AI/ML Infrastructure at Scale

The Problem

Enterprise AI adoption was accelerating faster than infrastructure could keep up. Organizations needed GPU compute at scale, but traditional datacenter designs weren't built for the power density, cooling requirements, and operational demands of modern AI workloads.

The Approach

I led the infrastructure strategy for deploying production-grade AI/ML platforms across multiple facilities, focusing on three pillars: performance, sustainability, and operational excellence.

GPU Cluster Architecture

Designed multi-tier GPU compute environments optimized for different workload profiles:

• Training Clusters — high-bandwidth interconnects (InfiniBand) for distributed training across hundreds of GPUs
• Inference Clusters — optimized for low-latency serving with auto-scaling based on demand patterns
• Development Clusters — shared environments with fair-share scheduling for ML engineering teams

Liquid Cooling Innovation

Traditional air cooling hits a wall at the power densities GPU clusters demand. I championed liquid cooling adoption:

• Direct-to-chip cooling — reduced cooling energy by 40% compared to air-cooled equivalents
• Warm water cooling — enabled free cooling for 8+ months per year in temperate climates
• Rear-door heat exchangers — retrofitted existing racks for immediate density improvements

Zero-Carbon Initiatives

Infrastructure at this scale demands sustainability accountability:

• Power Usage Effectiveness (PUE) — achieved 1.15 PUE across deployed facilities (industry average: 1.58)
• Renewable energy procurement — 100% renewable energy matching for AI compute
• Carbon-aware scheduling — shifted batch training workloads to periods of high renewable availability

Architecture

The platform architecture spans multiple layers:

• Compute Layer: NVIDIA A100/H100 GPU clusters with NVSwitch and InfiniBand interconnects
• Storage Layer: High-performance parallel file systems (Lustre/GPFS) for training data I/O
• Orchestration: Kubernetes with custom GPU schedulers and preemption policies
• Networking: 400GbE spine-leaf fabric with RDMA support for distributed training
• Monitoring: Custom observability stack tracking GPU utilization, power draw, and thermal metrics
• IaC: Terraform modules for reproducible cluster deployment across facilities

Outcomes

• 40% reduction in cooling energy costs through liquid cooling adoption
• PUE of 1.15 — significantly below industry average
• 99.99% uptime for production inference workloads
• 3x faster cluster provisioning through infrastructure-as-code automation
• Measurable energy savings documented across all deployed facilities

Key Learnings

Sustainability and performance aren't trade-offs.
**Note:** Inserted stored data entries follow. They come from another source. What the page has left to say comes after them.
(** * Verification of the MCQ generator: the AI gateway ([services/geminiService.ts]),
    the application state machine ([App.tsx]) and the quiz card ([components/McqCard.tsx]).

    The program is TypeScript/React.  We embed it shallowly:
    - JSON values produced by [JSON.parse] are the inductive [json];
    - thrown values are [exn] ([JsError msg] for [Error] instances);
    - the service functions run in a small writer/error monad [M] that logs every
      request sent to the hosted model, so that "no network call" is observable;
    - React state is a record, each event handler a function on it, and the
      reachable states are generated by a step relation whose enabled actions
      follow what the screens render. *)

From Stdlib Require Import String Ascii ZArith Lia.
From stdpp Require Import base list gmap strings.
From Stdlib Require Import Permutation.

Open Scope string_scope.
Set Warnings "-register-all".

(* ------------------------------------------------------------------ *)
(** ** JavaScript values and strings *)

Module Js.

(** A value produced by [JSON.parse].  Numbers are kept as integers. *)
Inductive json :=
| JNull
| JBool (b : bool)
| JNum (n : Z)
| JStr (s : string)
| JArr (xs : list json)
| JObj (fields : list (string * json)).

(** A thrown value: an [Error] instance with its [message], or anything else. *)
Inductive exn :=
| JsError (message : string)
| JsThrown.

(** JS truthiness of a property read; [None] is [undefined]. *)
Definition truthy (v : option json) : bool :=
  match v with
  | None | Some JNull => false
  | Some (JBool b) => b
  | Some (JNum n) => negb (Z.eqb n 0)
  | Some (JStr s) => negb (String.eqb s "")
  | Some (JArr _) | Some (JObj _) => true
  end.

(** [SameValueZero] (used by [Array.prototype.includes]) between two nodes of a
    parsed JSON tree: primitives compare by value; arrays and objects compare by
    reference, and two positions of a freshly parsed tree are never the same
    reference. *)
Definition same_value_zero (a b : json) : bool :=
  match a, b with
  | JNull, JNull => true
  | JBool x, JBool y => Bool.eqb x y
  | JNum x, JNum y => Z.eqb x y
  | JStr x, JStr y => String.eqb x y
  | _, _ => false
  end.

(** [xs.includes(v)]; a JSON array holds no [undefined]. *)
Definition includes (xs : list json) (v : option json) : bool :=
  match v with
  | None => false
  | Some a => existsb (same_value_zero a) xs
  end.

Fixpoint assoc (k : string) (fs : list (string * json)) : option json :=
  match fs with
  | [] => None
  | (k', v) :: fs' => if String.eqb k k' then Some v else assoc k fs'
  end.

(** Property read [v.k]: reading from [null] throws a [TypeError]; primitives and
    arrays have no own property named like the MCQ fields. *)
Definition get_prop (v : json) (k : string) : exn + option json :=
  match v with
  | JNull => inl (JsError ("Cannot read properties of null (reading '" ++ k ++ "')"))
  | JObj fs => inr (assoc k fs)
  | _ => inr None
  end.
Liquid cooling improves both — lower energy costs and better thermal headroom for GPU boost clocks.

Standardize early. The difference between managing 10 GPU nodes and 1,000 is entirely about automation and consistency. Terraform modules and immutable infrastructure patterns paid for themselves within the first quarter.

Monitor everything, alert on what matters. GPU clusters generate enormous telemetry. The challenge isn't collecting data — it's building dashboards and alerts that surface actionable insights without drowning ops teams in noise.